Your instructions
Tally every line in the entries below that holds "pose", then give only the total.

Data excerpts
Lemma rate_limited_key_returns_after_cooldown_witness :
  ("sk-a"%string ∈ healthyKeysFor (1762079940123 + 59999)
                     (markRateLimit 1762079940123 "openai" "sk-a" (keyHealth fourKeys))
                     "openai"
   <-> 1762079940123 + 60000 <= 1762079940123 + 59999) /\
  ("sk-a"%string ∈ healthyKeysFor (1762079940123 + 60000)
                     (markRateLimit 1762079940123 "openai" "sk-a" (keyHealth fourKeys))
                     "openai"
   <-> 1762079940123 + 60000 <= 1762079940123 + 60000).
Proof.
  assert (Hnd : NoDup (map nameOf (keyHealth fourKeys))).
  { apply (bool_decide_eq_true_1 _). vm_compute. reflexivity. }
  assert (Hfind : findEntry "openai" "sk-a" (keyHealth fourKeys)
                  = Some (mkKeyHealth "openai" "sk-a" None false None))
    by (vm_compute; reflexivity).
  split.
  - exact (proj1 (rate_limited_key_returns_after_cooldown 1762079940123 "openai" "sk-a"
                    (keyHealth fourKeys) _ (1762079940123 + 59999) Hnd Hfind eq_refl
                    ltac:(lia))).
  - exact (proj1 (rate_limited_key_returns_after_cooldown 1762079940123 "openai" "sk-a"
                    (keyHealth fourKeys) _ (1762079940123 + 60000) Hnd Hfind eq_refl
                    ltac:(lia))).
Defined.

--

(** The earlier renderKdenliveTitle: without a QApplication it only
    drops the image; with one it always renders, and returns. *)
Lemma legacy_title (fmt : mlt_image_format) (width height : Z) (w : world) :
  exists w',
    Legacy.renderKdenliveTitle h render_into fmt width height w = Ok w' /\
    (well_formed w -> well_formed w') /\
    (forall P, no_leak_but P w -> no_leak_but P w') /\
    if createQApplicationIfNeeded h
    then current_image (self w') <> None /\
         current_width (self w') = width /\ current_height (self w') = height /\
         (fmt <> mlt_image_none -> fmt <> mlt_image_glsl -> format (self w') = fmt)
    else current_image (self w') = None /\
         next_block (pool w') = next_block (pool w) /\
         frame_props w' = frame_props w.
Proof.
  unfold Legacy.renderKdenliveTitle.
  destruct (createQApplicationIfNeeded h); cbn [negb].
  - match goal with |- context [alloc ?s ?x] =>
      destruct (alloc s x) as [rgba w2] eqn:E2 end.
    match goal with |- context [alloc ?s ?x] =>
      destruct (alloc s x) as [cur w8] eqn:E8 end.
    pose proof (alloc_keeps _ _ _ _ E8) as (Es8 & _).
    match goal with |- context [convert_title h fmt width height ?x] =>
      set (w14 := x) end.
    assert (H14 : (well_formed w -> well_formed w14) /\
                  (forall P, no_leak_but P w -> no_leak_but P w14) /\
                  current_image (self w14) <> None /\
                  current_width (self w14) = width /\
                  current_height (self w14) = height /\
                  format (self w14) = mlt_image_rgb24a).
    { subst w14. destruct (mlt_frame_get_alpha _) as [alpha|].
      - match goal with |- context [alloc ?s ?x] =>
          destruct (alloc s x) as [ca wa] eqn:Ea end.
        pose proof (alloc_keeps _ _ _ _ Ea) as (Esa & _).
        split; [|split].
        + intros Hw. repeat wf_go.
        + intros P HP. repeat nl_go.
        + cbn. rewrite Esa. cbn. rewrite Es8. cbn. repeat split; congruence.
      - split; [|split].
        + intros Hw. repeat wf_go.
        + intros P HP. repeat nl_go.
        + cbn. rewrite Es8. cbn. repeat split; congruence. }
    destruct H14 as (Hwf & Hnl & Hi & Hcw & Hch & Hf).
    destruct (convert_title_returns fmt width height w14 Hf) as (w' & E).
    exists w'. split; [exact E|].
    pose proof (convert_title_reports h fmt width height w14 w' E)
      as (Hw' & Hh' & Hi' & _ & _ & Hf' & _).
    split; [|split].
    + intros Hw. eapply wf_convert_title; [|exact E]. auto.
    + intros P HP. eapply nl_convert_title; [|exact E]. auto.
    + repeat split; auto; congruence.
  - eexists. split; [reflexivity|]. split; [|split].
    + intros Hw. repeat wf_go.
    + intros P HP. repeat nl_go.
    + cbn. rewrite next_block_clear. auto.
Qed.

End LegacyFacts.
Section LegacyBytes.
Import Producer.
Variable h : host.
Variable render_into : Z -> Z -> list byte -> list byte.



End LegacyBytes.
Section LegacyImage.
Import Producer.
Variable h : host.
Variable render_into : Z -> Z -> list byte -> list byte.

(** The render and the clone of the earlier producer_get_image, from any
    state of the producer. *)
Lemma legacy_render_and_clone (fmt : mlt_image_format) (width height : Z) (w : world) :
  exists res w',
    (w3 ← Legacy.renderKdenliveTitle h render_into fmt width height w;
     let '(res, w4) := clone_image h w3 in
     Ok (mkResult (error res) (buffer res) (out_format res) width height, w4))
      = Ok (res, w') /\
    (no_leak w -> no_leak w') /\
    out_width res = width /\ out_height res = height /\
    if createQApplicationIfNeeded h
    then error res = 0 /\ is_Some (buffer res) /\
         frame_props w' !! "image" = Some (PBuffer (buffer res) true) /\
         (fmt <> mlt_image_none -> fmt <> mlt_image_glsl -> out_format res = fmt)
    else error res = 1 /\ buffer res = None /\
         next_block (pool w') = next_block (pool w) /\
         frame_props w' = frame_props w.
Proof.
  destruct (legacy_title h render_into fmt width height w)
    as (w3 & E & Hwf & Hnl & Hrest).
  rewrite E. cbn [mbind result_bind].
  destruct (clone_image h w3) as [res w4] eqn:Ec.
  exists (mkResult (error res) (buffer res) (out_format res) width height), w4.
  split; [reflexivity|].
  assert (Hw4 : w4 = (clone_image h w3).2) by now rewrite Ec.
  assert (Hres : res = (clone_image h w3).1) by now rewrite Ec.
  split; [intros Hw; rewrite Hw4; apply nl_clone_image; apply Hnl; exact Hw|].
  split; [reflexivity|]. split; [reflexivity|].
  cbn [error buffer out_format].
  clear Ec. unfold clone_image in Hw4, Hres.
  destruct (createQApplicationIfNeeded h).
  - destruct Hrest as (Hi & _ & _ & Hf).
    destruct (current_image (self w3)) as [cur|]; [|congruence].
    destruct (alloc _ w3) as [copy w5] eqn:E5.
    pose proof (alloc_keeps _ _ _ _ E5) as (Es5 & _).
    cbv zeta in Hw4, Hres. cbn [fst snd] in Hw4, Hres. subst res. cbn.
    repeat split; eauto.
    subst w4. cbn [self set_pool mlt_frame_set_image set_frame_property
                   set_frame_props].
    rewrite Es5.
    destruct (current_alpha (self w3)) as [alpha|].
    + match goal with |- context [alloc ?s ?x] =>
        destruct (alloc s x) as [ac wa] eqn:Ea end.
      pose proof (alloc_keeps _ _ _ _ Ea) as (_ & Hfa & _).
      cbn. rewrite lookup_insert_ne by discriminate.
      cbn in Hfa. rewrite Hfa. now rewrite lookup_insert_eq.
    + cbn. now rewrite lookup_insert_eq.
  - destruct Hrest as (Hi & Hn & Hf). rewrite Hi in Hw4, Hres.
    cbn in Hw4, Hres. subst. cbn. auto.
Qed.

Solution to the problem
5